**What to produce**
Exactly reproduce each of the entries shown below.

**Extracted entries**
(** X9: a csv that lists a complaint twice which has no row in the resolved
    prior set makes save_new_entries hand two rows with one key to the table:
    the append is refused, the run raises and the table is left as it was. *)
Theorem repeated_new_complaint_refuses_run (csv : list (list Row))
    (c t1 t2 t3 : Z) (st : State) (e : Z) :
  let S := snapshot csv c in
  let P := prior (db st) c in
  let out := update_months_data csv c t1 t2 t3 st in
  (2 ≤ count_id e S)%nat → e ∉ ids P →
  out.1 = Raised IntegrityError ∧ db out.2 = db st.
Proof.
  intros S P out Hc HP.
  assert (¬ insert_ok (db st) (new_frame t1 S P)) as Hno.
  { intros Hok%insert_ok_NoDup_ids.
    pose proof (NoDup_ids_count e _ Hok) as Hle.
    rewrite count_id_new_rows in Hle by done. fold S in Hle. lia. }
  pose proof (update_months_data_run csv c t1 t2 t3 st) as Hrun.
  cbv zeta in Hrun. fold out S P in Hrun. unfold run_table in Hrun.
  rewrite decide_False in Hrun by done. by injection Hrun.
Qed.

Lemma repeated_new_complaint_refuses_run_witness :
  let doubled := [[mkRow 4 (Some 15) None ∅]; [mkRow 4 (Some 16) None ∅]] in
  let out := update_months_data doubled 5 100 101 102 (initial ex_table) in
  (2 ≤ count_id 4 (snapshot doubled 5))%nat ∧ (4 ∉ ids (prior ex_table 5)) ∧
  out.1 = Raised IntegrityError ∧ db out.2 = ex_table.
Proof.
  intros doubled out.
  assert (2 ≤ count_id 4 (snapshot doubled 5))%nat as Hc
    by (apply (bool_decide_unpack _); by vm_compute).
  assert (4 ∉ ids (prior ex_table 5)) as HP
    by (apply (bool_decide_unpack _); by vm_compute).
  split_and!; [done..| |];
    apply (repeated_new_complaint_refuses_run doubled 5 100 101 102
             (initial ex_table) 4 Hc HP).
Defined.

Lemma changed_rows_nil_l P : changed_rows [] P = [].
Proof. done. Qed.


(** X10: when no row of the csv lies in the window, the run saves and updates
    nothing and marks every resolved prior row that has a product as removed:
    on a table that respects its key, with a clock reading later than the
    stored stamps, it does not raise and appends one stamped row without
    business fields for each of them. *)
Theorem empty_snapshot_removes_window (csv : list (list Row)) (c t1 t2 t3 : Z)
    (st : State) :
  let P := prior (db st) c in
  let out := update_months_data csv c t1 t2 t3 st in
  snapshot csv c = [] → table_ok (db st) → stamps_before t2 (db st) →
  out.1 = Ok () ∧
  appended st out.2 =
    (λ p, mkRow (complaint_id p) (date_received p) (Some t2) ∅) <$>
      filter has_product P.
Proof.
  intros P out HS Hok Ht2.
  pose proof (update_months_data_run csv c t1 t2 t3 st) as Hrun.
  cbv zeta in Hrun. fold out P in Hrun. rewrite HS in Hrun.
  unfold run_table, new_frame, removed_frame, changed_frame in Hrun.
  change (new_rows [] P) with (@nil Row) in Hrun.
  rewrite changed_rows_nil_l in Hrun.
  assert (removed_rows [] P = filter has_product P) as Hrem.
  { unfold removed_rows. f_equal. apply filter_all. intros r _. apply not_elem_of_nil. }
  rewrite Hrem in Hrun. cbn [fmap list_fmap] in Hrun. rewrite !app_nil_r in Hrun.
  assert (insert_ok (db st)
            (set_update_stamp t2 <$> (id_and_date_only <$> filter has_product P))) as HT.
  { apply insert_ok_fresh.
    - rewrite ids_fmap by done. by apply NoDup_ids_filter, NoDup_ids_prior.
    - intros r Hr Hst. pose proof (stamps_before_elem _ _ _ _ Ht2 Hr Hst). lia. }
  rewrite (decide_True (P := insert_ok (db st) [])) in Hrun by apply insert_ok_nil.
  rewrite decide_True in Hrun by done.
  rewrite decide_True in Hrun by apply insert_ok_nil.
  injection Hrun as Hres Hdb. split; [done|].
  rewrite (appended_app st out.2 _ Hdb). by rewrite <- list_fmap_compose.
Qed.

Lemma empty_snapshot_removes_window_witness :
  let out := update_months_data [] 5 100 101 102 (initial ex_table) in
  snapshot [] 5 = [] ∧ table_ok ex_table ∧ stamps_before 101 ex_table ∧
  out.1 = Ok ().
Proof.
  intros out.
  assert (table_ok ex_table) as Hok by (apply (bool_decide_unpack _); by vm_compute).
  assert (stamps_before 101 ex_table) as Hb.
  { unfold stamps_before, ex_table.
    repeat (apply Forall_cons; split; [cbn; intros t [= <-]; lia|]).
    apply Forall_nil_2. }
  split_and!; [done..|].
  exact (proj1 (empty_snapshot_removes_window [] 5 100 101 102 (initial ex_table)
                  eq_refl Hok Hb)).
Defined.



(** * Column names *)

Ltac ascii_cases a :=
  destruct a as [[] [] [] [] [] [] [] []].

Lemma lower_char_not_upper a : is_upper (lower_char a) = false.
Proof. ascii_cases a; reflexivity. Qed.

Lemma lower_char_space a : lower_char a = " "%char → a = " "%char.
Proof. ascii_cases a; intros H; first [reflexivity | discriminate H]. Qed.

Lemma lower_char_not_upper_id a : is_upper a = false → lower_char a = a.
Proof. intros H. unfold lower_char. by rewrite H. Qed.

Lemma replace_char_free old new s : old ≠ new → free_of old (replace_char old new s).
Proof.
  intros Hne. unfold free_of. induction s as [|a s IH]; [constructor|].
  cbn. constructor; [|done]. case_decide; congruence.
Qed.

Lemma replace_char_id old new s : free_of old s → replace_char old new s = s.
Proof.
  unfold free_of. induction s as [|a s IH]; [done|].
  cbn. intros [Ha Hs]%Forall_cons. rewrite decide_False by done. by rewrite IH.
Qed.

Lemma remove_char_free old s : free_of old (remove_char old s).
Proof.
  unfold free_of. induction s as [|a s IH]; [constructor|].
  cbn. case_decide; [done|]. cbn. by constructor.
Qed.

Lemma remove_char_id old s : free_of old s → remove_char old s = s.
Proof.
  unfold free_of. induction s as [|a s IH]; [done|].
  cbn. intros [Ha Hs]%Forall_cons. rewrite decide_False by done. by rewrite IH.
Qed.

Lemma remove_char_Forall (Q : ascii → Prop) old s :
  Forall Q (String.list_ascii_of_string s) →
  Forall Q (String.list_ascii_of_string (remove_char old s)).
Proof.
  induction s as [|a s IH]; [done|].
  cbn. intros [Ha Hs]%Forall_cons. case_decide; [by apply IH|].
  cbn. constructor; [done|by apply IH].
Qed.

Lemma remove_char_length old s :
  (String.length (remove_char old s) ≤ String.length s)%nat.
Proof. induction s as [|a s IH]; [done|]. cbn. case_decide; cbn; lia. Qed.

Lemma lower_lower_case s : lower_case (lower s).
Proof.
  unfold lower_case. induction s as [|a s IH]; [constructor|].
  cbn. constructor; [apply lower_char_not_upper|done].
Qed.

**Expected answer**
(** X9: a csv that lists a complaint twice which has no row in the resolved
    prior set makes save_new_entries hand two rows with one key to the table:
    the append is refused, the run raises and the table is left as it was. *)
Theorem repeated_new_complaint_refuses_run (csv : list (list Row))
    (c t1 t2 t3 : Z) (st : State) (e : Z) :
  let S := snapshot csv c in
  let P := prior (db st) c in
  let out := update_months_data csv c t1 t2 t3 st in
  (2 ≤ count_id e S)%nat → e ∉ ids P →
  out.1 = Raised IntegrityError ∧ db out.2 = db st.
Proof.
  intros S P out Hc HP.
  assert (¬ insert_ok (db st) (new_frame t1 S P)) as Hno.
  { intros Hok%insert_ok_NoDup_ids.
    pose proof (NoDup_ids_count e _ Hok) as Hle.
    rewrite count_id_new_rows in Hle by done. fold S in Hle. lia. }
  pose proof (update_months_data_run csv c t1 t2 t3 st) as Hrun.
  cbv zeta in Hrun. fold out S P in Hrun. unfold run_table in Hrun.
  rewrite decide_False in Hrun by done. by injection Hrun.
Qed.

Lemma repeated_new_complaint_refuses_run_witness :
  let doubled := [[mkRow 4 (Some 15) None ∅]; [mkRow 4 (Some 16) None ∅]] in
  let out := update_months_data doubled 5 100 101 102 (initial ex_table) in
  (2 ≤ count_id 4 (snapshot doubled 5))%nat ∧ (4 ∉ ids (prior ex_table 5)) ∧
  out.1 = Raised IntegrityError ∧ db out.2 = ex_table.
Proof.
  intros doubled out.
  assert (2 ≤ count_id 4 (snapshot doubled 5))%nat as Hc
    by (apply (bool_decide_unpack _); by vm_compute).
  assert (4 ∉ ids (prior ex_table 5)) as HP
    by (apply (bool_decide_unpack _); by vm_compute).
  split_and!; [done..| |];
    apply (repeated_new_complaint_refuses_run doubled 5 100 101 102
             (initial ex_table) 4 Hc HP).
Defined.

Lemma changed_rows_nil_l P : changed_rows [] P = [].
Proof. done. Qed.


(** X10: when no row of the csv lies in the window, the run saves and updates
    nothing and marks every resolved prior row that has a product as removed:
    on a table that respects its key, with a clock reading later than the
    stored stamps, it does not raise and appends one stamped row without
    business fields for each of them. *)
Theorem empty_snapshot_removes_window (csv : list (list Row)) (c t1 t2 t3 : Z)
    (st : State) :
  let P := prior (db st) c in
  let out := update_months_data csv c t1 t2 t3 st in
  snapshot csv c = [] → table_ok (db st) → stamps_before t2 (db st) →
  out.1 = Ok () ∧
  appended st out.2 =
    (λ p, mkRow (complaint_id p) (date_received p) (Some t2) ∅) <$>
      filter has_product P.
Proof.
  intros P out HS Hok Ht2.
  pose proof (update_months_data_run csv c t1 t2 t3 st) as Hrun.
  cbv zeta in Hrun. fold out P in Hrun. rewrite HS in Hrun.
  unfold run_table, new_frame, removed_frame, changed_frame in Hrun.
  change (new_rows [] P) with (@nil Row) in Hrun.
  rewrite changed_rows_nil_l in Hrun.
  assert (removed_rows [] P = filter has_product P) as Hrem.
  { unfold removed_rows. f_equal. apply filter_all. intros r _. apply not_elem_of_nil. }
  rewrite Hrem in Hrun. cbn [fmap list_fmap] in Hrun. rewrite !app_nil_r in Hrun.
  assert (insert_ok (db st)
            (set_update_stamp t2 <$> (id_and_date_only <$> filter has_product P))) as HT.
  { apply insert_ok_fresh.
    - rewrite ids_fmap by done. by apply NoDup_ids_filter, NoDup_ids_prior.
    - intros r Hr Hst. pose proof (stamps_before_elem _ _ _ _ Ht2 Hr Hst). lia. }
  rewrite (decide_True (P := insert_ok (db st) [])) in Hrun by apply insert_ok_nil.
  rewrite decide_True in Hrun by done.
  rewrite decide_True in Hrun by apply insert_ok_nil.
  injection Hrun as Hres Hdb. split; [done|].
  rewrite (appended_app st out.2 _ Hdb). by rewrite <- list_fmap_compose.
Qed.

Lemma empty_snapshot_removes_window_witness :
  let out := update_months_data [] 5 100 101 102 (initial ex_table) in
  snapshot [] 5 = [] ∧ table_ok ex_table ∧ stamps_before 101 ex_table ∧
  out.1 = Ok ().
Proof.
  intros out.
  assert (table_ok ex_table) as Hok by (apply (bool_decide_unpack _); by vm_compute).
  assert (stamps_before 101 ex_table) as Hb.
  { unfold stamps_before, ex_table.
    repeat (apply Forall_cons; split; [cbn; intros t [= <-]; lia|]).
    apply Forall_nil_2. }
  split_and!; [done..|].
  exact (proj1 (empty_snapshot_removes_window [] 5 100 101 102 (initial ex_table)
                  eq_refl Hok Hb)).
Defined.



(** * Column names *)

Ltac ascii_cases a :=
  destruct a as [[] [] [] [] [] [] [] []].

Lemma lower_char_not_upper a : is_upper (lower_char a) = false.
Proof. ascii_cases a; reflexivity. Qed.

Lemma lower_char_space a : lower_char a = " "%char → a = " "%char.
Proof. ascii_cases a; intros H; first [reflexivity | discriminate H]. Qed.

Lemma lower_char_not_upper_id a : is_upper a = false → lower_char a = a.
Proof. intros H. unfold lower_char. by rewrite H. Qed.

Lemma replace_char_free old new s : old ≠ new → free_of old (replace_char old new s).
Proof.
  intros Hne. unfold free_of. induction s as [|a s IH]; [constructor|].
  cbn. constructor; [|done]. case_decide; congruence.
Qed.

Lemma replace_char_id old new s : free_of old s → replace_char old new s = s.
Proof.
  unfold free_of. induction s as [|a s IH]; [done|].
  cbn. intros [Ha Hs]%Forall_cons. rewrite decide_False by done. by rewrite IH.
Qed.

Lemma remove_char_free old s : free_of old (remove_char old s).
Proof.
  unfold free_of. induction s as [|a s IH]; [constructor|].
  cbn. case_decide; [done|]. cbn. by constructor.
Qed.

Lemma remove_char_id old s : free_of old s → remove_char old s = s.
Proof.
  unfold free_of. induction s as [|a s IH]; [done|].
  cbn. intros [Ha Hs]%Forall_cons. rewrite decide_False by done. by rewrite IH.
Qed.

Lemma remove_char_Forall (Q : ascii → Prop) old s :
  Forall Q (String.list_ascii_of_string s) →
  Forall Q (String.list_ascii_of_string (remove_char old s)).
Proof.
  induction s as [|a s IH]; [done|].
  cbn. intros [Ha Hs]%Forall_cons. case_decide; [by apply IH|].
  cbn. constructor; [done|by apply IH].
Qed.

Lemma remove_char_length old s :
  (String.length (remove_char old s) ≤ String.length s)%nat.
Proof. induction s as [|a s IH]; [done|]. cbn. case_decide; cbn; lia. Qed.

Lemma lower_lower_case s : lower_case (lower s).
Proof.
  unfold lower_case. induction s as [|a s IH]; [constructor|].
  cbn. constructor; [apply lower_char_not_upper|done].
Qed.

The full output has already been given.